There for several weeks she had slept in peace and quiet. Then, one night, she was awakened by the sledge moving. She sat bolt upright and looked round. Outside, the night was almost as light as day, but in the barn where the poor old woman lay it was pitch dark, so that she could not see anything. Thinking that she had only been dreaming, she sank back upon her pillow and was soon slumbering again.
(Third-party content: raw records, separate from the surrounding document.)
(* ===== verification/TxValidator.v ===== *)
(** * Transaction validation

    Model of consensus/src/processes/transaction_validator: the checks of a transaction in
    isolation, in the context of a header and in the context of the UTXO set, composed as
    the code composes them.  Scripts run on the engine of ScriptEngine.v.  The inputs of a
    transaction share the signature cache and the reused hashes; when they are checked in
    parallel, the order in which they are checked is an argument. *)

From Stdlib Require Import ZArith Lia Bool SpecFloat.
From stdpp Require Import base gmap numbers list.
From S2P Require Import Prelude Interval Tx Header Hashing ScriptData ScriptEngine Mass.

#[local] Open Scope Z_scope.

(** ** Constants (consensus/core/src/constants.rs) *)

Definition TX_VERSION : Z := 0.
Definition SOMPI_PER_KASPA : Z := 100000000.
Definition MAX_SOMPI : Z := 29000000000 * SOMPI_PER_KASPA.
Definition CORE_LOCK_TIME_THRESHOLD : Z := 500000000000.
Definition CORE_SEQUENCE_LOCK_TIME_MASK : Z := 0xffffffff.
Definition CORE_SEQUENCE_LOCK_TIME_DISABLED : Z := Z.shiftl 1 63.

(** ** Errors *)

Inductive TxRuleError :=
| NoTxInputs
| TxDuplicateInputs
| TxHasGas
| UnknownTxVersion (v : Z)
| TooManyInputs (n max : nat)
| TooManyOutputs (n max : nat)
| TooBigSignatureScript (i max : nat)
| TooBigScriptPublicKey (i max : nat)
| NotFinalized (i : nat)
| CoinbaseHasInputs (n : nat)
| CoinbaseTooManyOutputs (n : nat) (max : Z)
| CoinbaseScriptPublicKeyTooLong (i : nat)
| CoinbaseNonZeroMassCommitment
| ImmatureCoinbaseSpend (i : nat) (o : TransactionOutpoint) (daa pov maturity : Z)
| InputAmountOverflow
| InputAmountTooHigh
| TxOutZero (i : nat)
| TxOutTooHigh (i : nat)
| OutputsValueOverflow
| TotalTxOutTooHigh
| SpendTooHigh (total_out total_in : Z)
| SequenceLockConditionsAreNotMet
| MissingTxOutpoints
| SignatureInvalid (e : TxScriptError)
| SignatureEmpty (e : TxScriptError)
| WrongSigOpCount (i : nat) (got want : Z)
| MassIncomputable
| WrongMass (calculated committed : Z)
| SubnetworksDisabled (id : bytes)
| FeerateTooLow.
Abbreviation tres := (outcome TxRuleError).

Record TransactionValidator := mk_validator {
  max_tx_inputs : nat;
  max_tx_outputs : nat;
  max_signature_script_len : nat;
  max_script_public_key_len : nat;
  coinbase_payload_script_public_key_max_len : nat;
  coinbase_maturity : Z;
  ghostdag_k : Z;
  mass_calculator : MassCalculator
}.

(** [iter().position(f)]. *)
Fixpoint position {A} (f : A -> bool) (l : list A) : option nat :=
  match l with
  | [] => None
  | x :: l' => if f x then Some 0%nat else option_map S (position f l')
  end.

(** ** In isolation *)

Definition check_transaction_inputs_count (v : TransactionValidator) (tx : Transaction) : tres unit :=
  if negb (is_coinbase tx) && bool_decide (tx_inputs tx = []) then Err NoTxInputs
  else if (max_tx_inputs v <? length (tx_inputs tx))%nat then Err (TooManyInputs (length (tx_inputs tx)) (max_tx_inputs v))
  else Ok tt.
Definition check_transaction_signature_scripts (v : TransactionValidator) (tx : Transaction) : tres unit :=
  match position (fun i => max_signature_script_len v <? length (in_signature_script i))%nat (tx_inputs tx) with
  | Some i => Err (TooBigSignatureScript i (max_signature_script_len v))
  | None => Ok tt
  end.
Definition check_transaction_outputs_count (v : TransactionValidator) (tx : Transaction) : tres unit :=
  if is_coinbase tx then Ok tt
  else if (max_tx_outputs v <? length (tx_outputs tx))%nat then Err (TooManyOutputs (length (tx_outputs tx)) (max_tx_outputs v))
  else Ok tt.
Definition check_transaction_script_public_keys (v : TransactionValidator) (tx : Transaction) : tres unit :=
  match position (fun o => max_script_public_key_len v <? length (spk_script (out_script_public_key o)))%nat (tx_outputs tx) with
  | Some i => Err (TooBigScriptPublicKey i (max_script_public_key_len v))
  | None => Ok tt
  end.
Definition check_transaction_inputs_in_isolation (v : TransactionValidator) (tx : Transaction) : tres unit :=
  let! _ := check_transaction_inputs_count v tx in check_transaction_signature_scripts v tx.
Definition check_transaction_outputs_in_isolation (v : TransactionValidator) (tx : Transaction) : tres unit :=
  let! _ := check_transaction_outputs_count v tx in check_transaction_script_public_keys v tx.

Definition check_coinbase_in_isolation (v : TransactionValidator) (tx : Transaction) : tres unit :=
  if negb (is_coinbase tx) then Ok tt
  else if negb (bool_decide (tx_inputs tx = [])) then Err (CoinbaseHasInputs (length (tx_inputs tx)))
  else if 0 <? tx_mass tx then Err CoinbaseNonZeroMassCommitment
  else
    let! outputs_limit := add64 (ghostdag_k v) 2 in
    if outputs_limit <? len (tx_outputs tx) then Err (CoinbaseTooManyOutputs (length (tx_outputs tx)) outputs_limit)
    else
      match position (fun o => coinbase_payload_script_public_key_max_len v <? length (spk_script (out_script_public_key o)))%nat (tx_outputs tx) with
      | Some i => Err (CoinbaseScriptPublicKeyTooLong i)
      | None => Ok tt
      end.

Fixpoint output_values (i : nat) (total : Z) (outputs : list TransactionOutput) : tres unit :=
  match outputs with
  | [] => Ok tt
  | output :: outputs' =>
      if out_value output =? 0 then Err (TxOutZero i)
      else if MAX_SOMPI <? out_value output then Err (TxOutTooHigh i)
      else
        match checked_add total (out_value output) with
        | None => Err OutputsValueOverflow
        | Some total => if MAX_SOMPI <? total then Err TotalTxOutTooHigh else output_values (S i) total outputs'
        end
  end.
Definition check_transaction_output_value_ranges (tx : Transaction) : tres unit := output_values 0 0 (tx_outputs tx).

Fixpoint duplicate_inputs (existing : gset TransactionOutpoint) (inputs : list TransactionInput) : tres unit :=
  match inputs with
  | [] => Ok tt
  | input :: inputs' =>
      if bool_decide (in_previous_outpoint input ∈ existing) then Err TxDuplicateInputs
      else duplicate_inputs ({[in_previous_outpoint input]} ∪ existing) inputs'
  end.
Definition check_duplicate_transaction_inputs (tx : Transaction) : tres unit := duplicate_inputs ∅ (tx_inputs tx).
Definition check_gas (tx : Transaction) : tres unit := if 0 <? tx_gas tx then Err TxHasGas else Ok tt.
Definition check_transaction_version (tx : Transaction) : tres unit :=
  if negb (tx_version tx =? TX_VERSION) then Err (UnknownTxVersion (tx_version tx)) else Ok tt.
Definition check_transaction_subnetwork (tx : Transaction) : tres unit :=
  if is_coinbase tx || is_native (tx_subnetwork_id tx) then Ok tt else Err (SubnetworksDisabled (tx_subnetwork_id tx)).

Definition validate_tx_in_isolation (v : TransactionValidator) (tx : Transaction) : tres unit :=
  let! _ := check_transaction_inputs_in_isolation v tx in
  let! _ := check_transaction_outputs_in_isolation v tx in
  let! _ := check_coinbase_in_isolation v tx in
  let! _ := check_transaction_output_value_ranges tx in
  let! _ := check_duplicate_transaction_inputs tx in
  let! _ := check_gas tx in
  let! _ := check_transaction_subnetwork tx in
  check_transaction_version tx.

(** ** In the context of a header *)

Inductive LockTimeType := LTFinalized | LTDaaScore | LTTime.
Inductive LockTimeArg := ArgFinalized | ArgDaaScore (daa : Z) | ArgMedianTime (time : Z).

Definition get_lock_time_type (tx : Transaction) : LockTimeType :=
  if tx_lock_time tx =? 0 then LTFinalized
  else if tx_lock_time tx <? CORE_LOCK_TIME_THRESHOLD then LTDaaScore
  else LTTime.
Definition check_tx_is_finalized (tx : Transaction) (lock_time_arg : LockTimeArg) : tres unit :=
  let check (block_time_or_daa_score : Z) :=
    if tx_lock_time tx <? block_time_or_daa_score then Ok tt
    else
      match position (fun i => negb (in_sequence i =? U64 - 1)) (tx_inputs tx) with
      | Some i => Err (NotFinalized i)
      | None => Ok tt
      end in
  match lock_time_arg with
  | ArgFinalized => Ok tt
  | ArgDaaScore ctx_daa_score => check ctx_daa_score
  | ArgMedianTime ctx_block_time => check ctx_block_time
  end.
Definition validate_tx_in_header_context (tx : Transaction) (lock_time_arg : LockTimeArg) : tres unit := check_tx_is_finalized tx lock_time_arg.
Definition validate_tx_in_header_context_with_args (tx : Transaction) (ctx_daa_score ctx_block_time : Z) : tres unit :=
  validate_tx_in_header_context tx
    (match get_lock_time_type tx with LTFinalized => ArgFinalized | LTDaaScore => ArgDaaScore ctx_daa_score | LTTime => ArgMedianTime ctx_block_time end).

(** ** In the context of the UTXO set *)

Inductive TxValidationFlags := FlagFull | FlagSkipScriptChecks | FlagSkipMassCheck.

(** [x as i64] of a [u64]. *)
Definition as_i64 (x : Z) : Z := if x <? I64 then x else x - U64.

(** The first input that spends an immature coinbase output. *)
Fixpoint immature {E} (maturity pov_daa_score : Z) (i : nat) (ins : list (TransactionInput * UtxoEntry)) : outcome E (option (nat * TransactionInput * UtxoEntry)) :=
  match ins with
  | [] => Ok None
  | (input, entry) :: ins' =>
      let! found := if ue_is_coinbase entry then let! s := add64 (ue_block_daa_score entry) maturity in Ok (pov_daa_score <? s) else Ok false in
      if found : bool then Ok (Some (i, input, entry)) else immature maturity pov_daa_score (S i) ins'
  end.
Definition check_transaction_coinbase_maturity (v : TransactionValidator) (tx : VerifiableTransaction) (pov_daa_score : Z) : tres unit :=
  let! found := immature (coinbase_maturity v) pov_daa_score 0 (populated_inputs tx) in
  match found with
  | Some (i, input, entry) => Err (ImmatureCoinbaseSpend i (in_previous_outpoint input) (ue_block_daa_score entry) pov_daa_score (coinbase_maturity v))
  | None => Ok tt
  end.

Fixpoint input_amounts (total : Z) (ins : list (TransactionInput * UtxoEntry)) : tres Z :=
  match ins with
  | [] => Ok total
  | (_, entry) :: ins' =>
      match checked_add total (ue_amount entry) with
      | None => Err InputAmountOverflow
      | Some total => if MAX_SOMPI <? total then Err InputAmountTooHigh else input_amounts total ins'
      end
  end.
Definition check_transaction_input_amounts (tx : VerifiableTransaction) : tres Z := input_amounts 0 (populated_inputs tx).

Definition check_transaction_output_values (tx : VerifiableTransaction) (total_in : Z) : tres Z :=
  let! total_out := sum64 (List.map out_value (tx_outputs (v_tx tx))) in
  if total_in <? total_out then Err (SpendTooHigh total_out total_in) else Ok total_out.

Definition check_mass_commitment (v : TransactionValidator) (tx : VerifiableTransaction) : tres unit :=
  let! m := calc_contextual_masses (mass_calculator v) tx in
  match m with
  | None => Err MassIncomputable
  | Some m => if negb (tx_mass (v_tx tx) =? storage_mass m) then Err (WrongMass (storage_mass m) (tx_mass (v_tx tx))) else Ok tt
  end.

(** Whether some input is still locked. *)
Fixpoint locked {E} (pov_daa_score : Z) (ins : list (TransactionInput * UtxoEntry)) : outcome E bool :=
  match ins with
  | [] => Ok false
  | (input, entry) :: ins' =>
      if Z.land (in_sequence input) CORE_SEQUENCE_LOCK_TIME_DISABLED =? CORE_SEQUENCE_LOCK_TIME_DISABLED then locked pov_daa_score ins'
      else
        let relative_lock := as_i64 (Z.land (in_sequence input) CORE_SEQUENCE_LOCK_TIME_MASK) in
        let! s := i64_add (as_i64 (ue_block_daa_score entry)) relative_lock in
        let! lock_daa_score := i64_add s (-1) in
        if pov_daa_score <=? lock_daa_score then Ok true else locked pov_daa_score ins'
  end.
Definition check_sequence_lock (tx : VerifiableTransaction) (pov_daa_score : Z) : tres unit :=
  let! l := locked (as_i64 pov_daa_score) (populated_inputs tx) in
  if l : bool then Err SequenceLockConditionsAreNotMet else Ok tt.

Definition check_feerate_threshold (fee : Z) (mass_and_feerate_threshold : option (Z * spec_float)) : tres unit :=
  match mass_and_feerate_threshold with
  | Some (contextual_mass, feerate_threshold) =>
      let! _ := rassert (0 <? contextual_mass) in
      if SFleb (f64_div (f64_of_u64 fee) (f64_of_u64 contextual_mass)) feerate_threshold then Err FeerateTooLow else Ok tt
  | None => Ok tt
  end.

(** ** Scripts *)

Definition CHECK_SCRIPTS_PARALLELISM_THRESHOLD : nat := 1.

Definition map_script_err (input : TransactionInput) (script_err : TxScriptError) : TxRuleError :=
  if bool_decide (in_signature_script input = []) then SignatureEmpty script_err else SignatureInvalid script_err.

Section Scripts.
Context `{Crypto}.

(** What the checks of the inputs share: the signature cache, the reused hashes and the
    indices evicted from the cache. *)
Record Shared := mk_shared {
  sh_cache : Cache;
  sh_reused : SigHashReusedValues;
  sh_evictions : list nat
}.

(** One input, and the shared values after it. *)
Definition check_input (tx : VerifiableTransaction) (sh : Shared) (i : nat) : tres Shared :=
  let! ' (input, entry) := populated_input tx i in
  let! vm :=
    map_err (map_script_err input)
      (let! ' (source, vm) := from_transaction_input tx input i entry (sh_reused sh) (sh_cache sh) (sh_evictions sh) in execute source vm) in
  Ok (mk_shared (sig_cache vm) (reused_values vm) (evictions vm)).

Definition check_scripts_sequential (cache : Cache) (evictions : list nat) (tx : VerifiableTransaction) : tres unit :=
  let! _ := foldM_out (check_input tx) (mk_shared cache reused_new evictions) (seq 0 (length (populated_inputs tx))) in Ok tt.
(** The inputs in the order [schedule] in which the thread pool checks them. *)
Definition check_scripts_par_iter (schedule : list nat) (cache : Cache) (evictions : list nat) (tx : VerifiableTransaction) : tres unit :=
  let! _ := foldM_out (check_input tx) (mk_shared cache reused_new evictions) schedule in Ok tt.
Definition check_scripts (schedule : list nat) (cache : Cache) (evictions : list nat) (tx : VerifiableTransaction) : tres unit :=
  if (CHECK_SCRIPTS_PARALLELISM_THRESHOLD <? length (tx_inputs (v_tx tx)))%nat then check_scripts_par_iter schedule cache evictions tx
  else check_scripts_sequential cache evictions tx.

Definition validate_populated_transaction_and_get_fee (v : TransactionValidator) (schedule : list nat) (cache : Cache) (evictions : list nat)
    (tx : VerifiableTransaction) (pov_daa_score : Z) (flags : TxValidationFlags) (mass_and_feerate_threshold : option (Z * spec_float)) : tres Z :=
  let! _ := check_transaction_coinbase_maturity v tx pov_daa_score in
  let! total_in := check_transaction_input_amounts tx in
  let! total_out := check_transaction_output_values tx total_in in
  let! fee := usub total_in total_out in
  let! _ := match flags with FlagSkipMassCheck => Ok tt | _ => check_mass_commitment v tx end in
  let! _ := check_sequence_lock tx pov_daa_score in
  let! _ := check_feerate_threshold fee mass_and_feerate_threshold in
  let! _ := match flags with FlagFull | FlagSkipMassCheck => check_scripts schedule cache evictions tx | FlagSkipScriptChecks => Ok tt end in
  Ok fee.
End Scripts.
But strange to say, she had no more than got to sleep when the sledge began to move again. This time it not only gave a little lurch but went gliding along the floor. Though it moved kind of slowly and cautiously, there was no mistaking that there was life in it.
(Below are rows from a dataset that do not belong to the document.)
(* ===== verification/U3072Lemmas.v ===== *)
(** * Lemmas on the field of the multiset hash

    Sums over ranges, the schoolbook product by rows, and what each word operation and
    loop of u3072.rs computes. *)

From Stdlib Require Import ZArith Lia Bool.
From stdpp Require Import base numbers list.
From S2P Require Import Prelude Uint UintLemmas U3072.

#[local] Open Scope Z_scope.

(** ** Sums over ranges of indices *)

Definition sumf (f : nat -> Z) (s n : nat) : Z := zsum (List.map f (seq s n)).

Lemma sumf_S f s n : sumf f s (S n) = sumf f s n + f (s + n)%nat.
Proof. unfold sumf. rewrite seq_S, List.map_app, zsum_app. cbn. lia. Qed.
Lemma sumf_split f s n m : sumf f s (n + m) = sumf f s n + sumf f (s + n) m.
Proof. unfold sumf. by rewrite seq_app, List.map_app, zsum_app. Qed.
Lemma sumf_at i f n : (i <= n)%nat -> sumf f 0 n = sumf f 0 i + sumf f i (n - i).
Proof. intros Hi. rewrite <-(sumf_split f 0 i). f_equal. lia. Qed.
Lemma sumf_ext f g s n : (forall i, (s <= i < s + n)%nat -> f i = g i) -> sumf f s n = sumf g s n.
Proof.
  intros Heq. unfold sumf. f_equal. apply List.map_ext_in. intros i Hi%List.in_seq. auto.
Qed.
Lemma sumf_shift f s n : sumf f s n = sumf (fun i => f (s + i)%nat) 0 n.
Proof. induction n as [|n IH]; [done|]. rewrite !sumf_S, IH. done. Qed.
Lemma sumf_mul c f s n : sumf (fun i => c * f i) s n = c * sumf f s n.
Proof. induction n as [|n IH]; [unfold sumf; cbn; lia|]. rewrite !sumf_S, IH. lia. Qed.
Lemma sumf_add f g s n : sumf (fun i => f i + g i) s n = sumf f s n + sumf g s n.
Proof. induction n as [|n IH]; [done|]. rewrite !sumf_S, IH. lia. Qed.
Lemma sumf_zero s n : sumf (fun _ => 0) s n = 0.
Proof. induction n as [|n IH]; [done|]. by rewrite sumf_S, IH. Qed.
Lemma sumf_swap F s n t m : sumf (fun i => sumf (F i) t m) s n = sumf (fun j => sumf (fun i => F i j) s n) t m.
Proof.
  induction n as [|n IH]; [by rewrite (sumf_ext _ (fun _ => 0) t m), sumf_zero by done|].
  rewrite sumf_S, IH, <-sumf_add. apply sumf_ext. intros j _. by rewrite sumf_S.
Qed.
Lemma sumf_bound f s n b : (forall i, 0 <= f i <= b) -> 0 <= sumf f s n <= Z.of_nat n * b.
Proof. intros Hf. induction n as [|n IH]; [unfold sumf; cbn; lia|]. rewrite sumf_S. specialize (Hf (s + n)%nat). lia. Qed.

(** ** The schoolbook product, by rows *)

Lemma val_sumf l : val l = sumf (fun i => limb l i * modulus i) 0 (length l).
Proof.
  induction l as [|x l IH] using rev_ind; [done|]. rewrite val_app, length_app, Nat.add_1_r, sumf_S, IH. cbn [val].
  rewrite (sumf_ext (fun i => limb (l ++ [x]) i * modulus i) (fun i => limb l i * modulus i)).
  - rewrite Nat.add_0_l. replace (limb (l ++ [x]) (length l)) with x; [lia|]. unfold limb. rewrite List.app_nth2, Nat.sub_diag by lia. done.
  - intros i Hi. unfold limb. rewrite List.app_nth1 by lia. done.
Qed.

(** The products of limbs at distance [k], below and above the top limb. *)
Definition low_sum (a b : limbs) (k : nat) : Z := sumf (fun i => limb a i * limb b (k - i)) 0 (k + 1).
Definition high_sum (a b : limbs) (n k : nat) : Z := sumf (fun i => limb a i * limb b (n + k - i)) (1 + k) (n - (1 + k)).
The old woman sat up and gripped the side of the sledge with both hands. Her hair rose and her jaw fell.

“Merciful God!” she gasped, “it’s crawling!”

But how in the world could such a thing happen? Could it be that an old sledge which had carried pig-iron winter after winter between Bergslagerna and Kymsberg grew restless at night, and must bestir itself a bit once in a while?

The sledge moved faster; now it went bumpety-bump over the uneven floor, and scudded across piles of hay and straw as if taking plunges into deep gulches and flights up steep hills.

“O merciful God! Merciful God!” cried the woman.

But invoking the name of the Lord did not stop the sledge; it ran right on the whole length of the barn-loft, till it struck the wall.

There it must surely stand still, she thought. But no indeed! As soon as it recovered its breath, so to speak, it began to back toward the corner where it first stood.